Before Mississippi lawmakers passed tort reform that limited damages in civil litigation, Ronnie Lee Lymas’ lawsuit against the store where he was shot wouldn’t have gotten much attention.

That’s anything but true now: The case is being characterized as a test of Mississippi’s tort reform laws – hailed by business leaders and despised by plaintiffs attorneys – and a showdown over so-called premises liability issues.

Lymas’ lawsuit is now before the Mississippi Supreme Court, and those filing briefs in the case include the Mississippi attorney general, Gov. Haley Barbour and trade and business associations.

Barbour, a Republican who has championed tort reform, said in a news release that Mississippi was a “judicial hellhole” before limits were placed in civil litigation and a ruling that overrides those laws would be devastating for the state. Barbour filed a brief in the case asking the state Supreme Court to uphold a lower court’s ruling that he said affirmed “the constitutionality of Mississippi’s non-economic damage caps.”

The non-economic caps put a limit on what juries can award someone for pain and suffering.

Business groups have also weighed in on the issue of premises liability and whether businesses are liable for injuries to customers.

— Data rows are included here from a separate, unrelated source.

(** * Ecosystem: submission parser and registry maintenance operations

    A shallow embedding of
    - [ecosystem/utils/submission_parser.py]
      ([_clean_section], [_section_titles_to_ids], [parse_submission_issue]),
    - [ecosystem/manager.py] ([Manager.update_badges], [Manager.update_stars],
      [Manager.add_results_from_artifacts], [Manager.list_repos_for_testing]),
    - [ecosystem/cli/ci.py] ([CliCI.add_member_from_issue]),
    followed by the properties of the specification that concern them.

    Python exceptions are values of [exn]; a computation that can raise
    returns a [result]; code that touches the record store, the badge files
    or the logger runs in the state-and-exception monad [M], in which the
    effects made before an exception is raised stay made. *)

From Stdlib Require Import String Ascii List ZArith Lia Bool.
From stdpp Require Import base option list strings gmap.

Local Open Scope string_scope.
Local Open Scope list_scope.

(** ** Exceptions and results *)

(** The exception classes the modelled code can raise.  [Exception cls]
    stands for any other class, named by [cls]: the errors of the
    collaborators (store, HTTP client) and the error names of the
    specification, none of which is defined in the sources. *)
Inductive exn : Type :=
| KeyError (key : string)
| IndexError
| TypeError
| AttributeError
| NameError (name : string)
| FileNotFoundError (path : string)
| IsADirectoryError (path : string)
| PermissionError (path : string)
| UnicodeDecodeError
| YAMLError
| JSONDecodeError
| Exception (cls : string).

Inductive result (A : Type) : Type :=
| Ok (a : A)
| Raise (e : exn).
Arguments Ok {A} a.
Arguments Raise {A} e.

Definition is_ok {A} (r : result A) : bool :=
  match r with Ok _ => true | Raise _ => false end.

Definition TemplateFormatError : exn := Exception "TemplateFormatError".

Global Instance result_ret : MRet result := fun _ a => Ok a.
Global Instance result_bind : MBind result := fun _ _ f r =>
  match r with Ok a => f a | Raise e => Raise e end.

(** [for x in xs: body] inside a comprehension that can raise: the elements
    are visited in order and the first exception ends the traversal. *)
Fixpoint map_result {A B} (f : A -> result B) (xs : list A) : result (list B) :=
  match xs with
  | [] => Ok []
  | x :: xs' =>
      match f x with
      | Raise e => Raise e
      | Ok y => match map_result f xs' with
                | Raise e => Raise e
                | Ok ys => Ok (y :: ys)
                end
      end
  end.

(** ** Python strings

    A [str] is a [string]; its characters are the code points 0..255. *)
Module Py.

Definition nl : string := String "010" "".
Definition dquote : ascii := "034"%char.

(** [str.isspace] on one character: U+0009..U+000D, U+001C..U+0020,
    U+0085 and U+00A0 are the white-space code points below 256. *)
Definition is_space (c : ascii) : bool :=
  let n := nat_of_ascii c in
  (((9 <=? n) && (n <=? 13)) || ((28 <=? n) && (n <=? 32))
   || (n =? 133) || (n =? 160))%nat.

Fixpoint lstrip (s : string) : string :=
  match s with
  | "" => ""
  | String c s' => if is_space c then lstrip s' else s
  end.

Lymas sued Double Quick Inc. after he was shot in 2007 while leaving a store in Belzoni, claiming the company didn’t do enough to ensure the safety of its customers. A jury awarded him actual damages to cover medical costs and additional non-economic damages with the total coming to about $4 million. The judge in the case, however, lowered the non-economic damages to $1 million, which is the cap put into law in 2004.

Lymas’ attorneys are challenging the constitutionality of the limit.

The Magnolia Bar Association filed a brief in support of Lymas, saying the limit violates the Constitution’s separation of powers by stepping into judiciary matters. “Capping damages … eviscerates trial by jury as it was understood when the constitutions of Mississippi and the United States were first adopted,” the group argues.

But Barbour is arguing that repeal of the non-economic damages cap would harm the state by hiking insurance premiums for businesses and health care providers.